É pois, manifestamente, um sujeito impuro que se acolhe numa casa onde reinam a ciência, o saber, o rigor e a invenção disciplinada. Assim sendo, quer por prudência, quer por aquela disposição que me leva freqüentemente a sair de um embaraço intelectual por uma interrogação dirigida a meu prazer, desviar-me-ei das razões que levaram o Colégio de França a acolher-me — pois elas são incertas a meus olhos — e direi aquelas que, para mim, fazem de minha entrada neste lugar uma alegria mais do que uma honra; pois a honra pode ser imerecida, a alegria nunca o é. A alegria, é a de reencontrar aqui a lembrança ou a presença de autores que amo e que ensinaram ou ensinam no Colégio de França: primeiramente, é claro, Michelet, a quem devo a descoberta, desde a origem de minha vida intelectual, do lugar soberano da História entre as ciências antropológicas, e da força da escritura, desde que o saber aceite com ela comprometer-se; em seguida, mais.

E perto de nós, Jean Baruzi e Paul Valéry, cujos cursos segui aqui mesmo, quando era adolescente; depois, mais perto ainda, Maurice Merleau-Ponty e Emile Benveniste; e, quanto ao presente, permitam-me abrir uma exceção, na discrição com que a amizade deve mantê-los inominados: Michel Foucault, a quem sou ligado por afeição, solidariedade intelectual e gratidão, pois foi ele quem se dispôs a apresentar à Assembléia dos Professores esta cadeira e seu titular.

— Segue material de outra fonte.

(** ** Trainer: the whole run *)

Lemma train_init_spec `{Numpy} (lr0 : Q) (seed : Z) (h : store) :
  train_inv (train_init lr0 seed h) /\
  NoDup (refs_of (best_params (train_init lr0 seed h))) /\
  best_val_acc (train_init lr0 seed h) = 0%Q /\
  read_params (heap (train_init lr0 seed h)) (best_params (train_init lr0 seed h))
    = read_params (heap (train_init lr0 seed h)) (working (train_init lr0 seed h)).
Proof.
  unfold train_init.
  pose proof (randn_shape 16 8 (RandomState seed)) as S1.
  destruct (randn 16 8 (RandomState seed)) as [w1 rng1]. cbn [fst] in S1.
  destruct (alloc h _) as [r1 h1] eqn:E1. apply alloc_spec in E1 as [F1 ->].
  destruct (alloc _ (Vec (repeat 0%Q 16))) as [r2 h2] eqn:E2.
  apply alloc_spec in E2 as [F2 ->].
  pose proof (randn_shape 4 16 rng1) as S3.
  destruct (randn 4 16 rng1) as [w2 rng2]. cbn [fst] in S3.
  destruct (alloc _ (Mat _)) as [r3 h3] eqn:E3. apply alloc_spec in E3 as [F3 ->].
  destruct (alloc _ (Vec (repeat 0%Q 4))) as [r4 h4] eqn:E4.
  apply alloc_spec in E4 as [F4 ->].
  assert (N12 : r1 <> r2) by (intros ->; rewrite lookup_insert_eq in F2; discriminate).
  assert (N23 : r2 <> r3) by (intros ->; rewrite lookup_insert_eq in F3; discriminate).
  rewrite lookup_insert_ne in F3 by exact N23.
  assert (N13 : r1 <> r3) by (intros ->; rewrite lookup_insert_eq in F3; discriminate).
  assert (N34 : r3 <> r4) by (intros ->; rewrite lookup_insert_eq in F4; discriminate).
  rewrite lookup_insert_ne in F4 by exact N34.
  assert (N24 : r2 <> r4) by (intros ->; rewrite lookup_insert_eq in F4; discriminate).
  rewrite lookup_insert_ne in F4 by exact N24.
  assert (N14 : r1 <> r4) by (intros ->; rewrite lookup_insert_eq in F4; discriminate).
  set (w := {| rW1 := r1; rb1 := r2; rW2 := r3; rb2 := r4 |}).
  set (h4 := <[r4 := _]> _).
  assert (Hwf : wf_params h4 w).
  { unfold wf_params, w, h4. cbn [rW1 rb1 rW2 rb2 refs_of]. split_and!.
    - repeat (apply NoDup_cons_2;
              [rewrite list_elem_of_In; simpl; intuition congruence|]).
      apply NoDup_nil_2.
    - eexists. split.
      + rewrite !lookup_insert_ne by congruence. apply lookup_insert_eq.
      + apply has_shape_map_map, S1.
    - eexists. split.
      + rewrite !lookup_insert_ne by congruence. apply lookup_insert_eq.
      + apply repeat_length.
    - eexists. split.
      + rewrite !lookup_insert_ne by congruence. apply lookup_insert_eq.
      + apply has_shape_map_map, S3.
    - eexists. split.
      + apply lookup_insert_eq.
      + apply repeat_length. }
  pose proof (wf_params_allocated _ _ Hwf) as Hall.
  destruct (copy_params h4 w) as [best h5] eqn:EC.
  destruct (copy_params_spec h4 w best h5 Hall EC)
    as (Hfresh & Hnd & P & Hall5 & Hread & _).
  assert (Hw : forall r, In r (refs_of w) -> h5 !! r = h4 !! r).
  { intros r Hr. apply P. intros Hb. apply (Hall r Hr), Hfresh, Hb. }
  cbn [heap working best_params best_val_acc]. split_and!.
  - unfold train_inv. cbn [heap working best_params].
    split; [eapply wf_params_ext; eassumption|]. split; [exact Hall5|].
    intros r Hb Hr. apply (Hall r Hr), Hfresh, Hb.
  - exact Hnd.
  - reflexivity.
  - rewrite Hread. symmetry. apply read_params_ext, Hw.
Qed.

Uma outra alegria me vem hoje, mais grave porque mais responsável: a de entrar num lugar que pode ser dito rigorosamente: fora do poder. Pois se me é permitido interpretar, por minha vez, o Colégio, direi que, na ordem das instituições, ele é como uma das últimas astúcias da História; a honra é geralmente uma sobra do poder; aqui, ela é sua subtração, sua parte intocada: o professor não tem aqui outra atividade senão a de pesquisar e de falar — eu diria prazerosamente de sonhar alto sua pesquisa — não de julgar, de escolher, de promover, de sujeitar-se a um saber dirigido: privilégio enorme, quase injusto, num momento em que o ensino das letras está dilacerado até o cansaço, entre as pressões da demanda tecnocrática e o desejo revolucionário de seus estudantes. Sem dúvida ensinar, falar simplesmente, fora de toda sanção institucional, não constitui uma atividade que seja, por direito, pura de qualquer poder: o poder (a libido dominandi) aí está, emboscado em todo e qualquer discurso, mesmo quando este parte de um lugar fora do poder. Assim, quanto mais livre for esse ensino, tanto mais será necessário indagar-se sob que condições e segundo que operações o discurso pode despojar-se de todo desejo de agarrar. Esta interrogação constitui, a meu ver, o projeto profundo do ensino que hoje se inaugura.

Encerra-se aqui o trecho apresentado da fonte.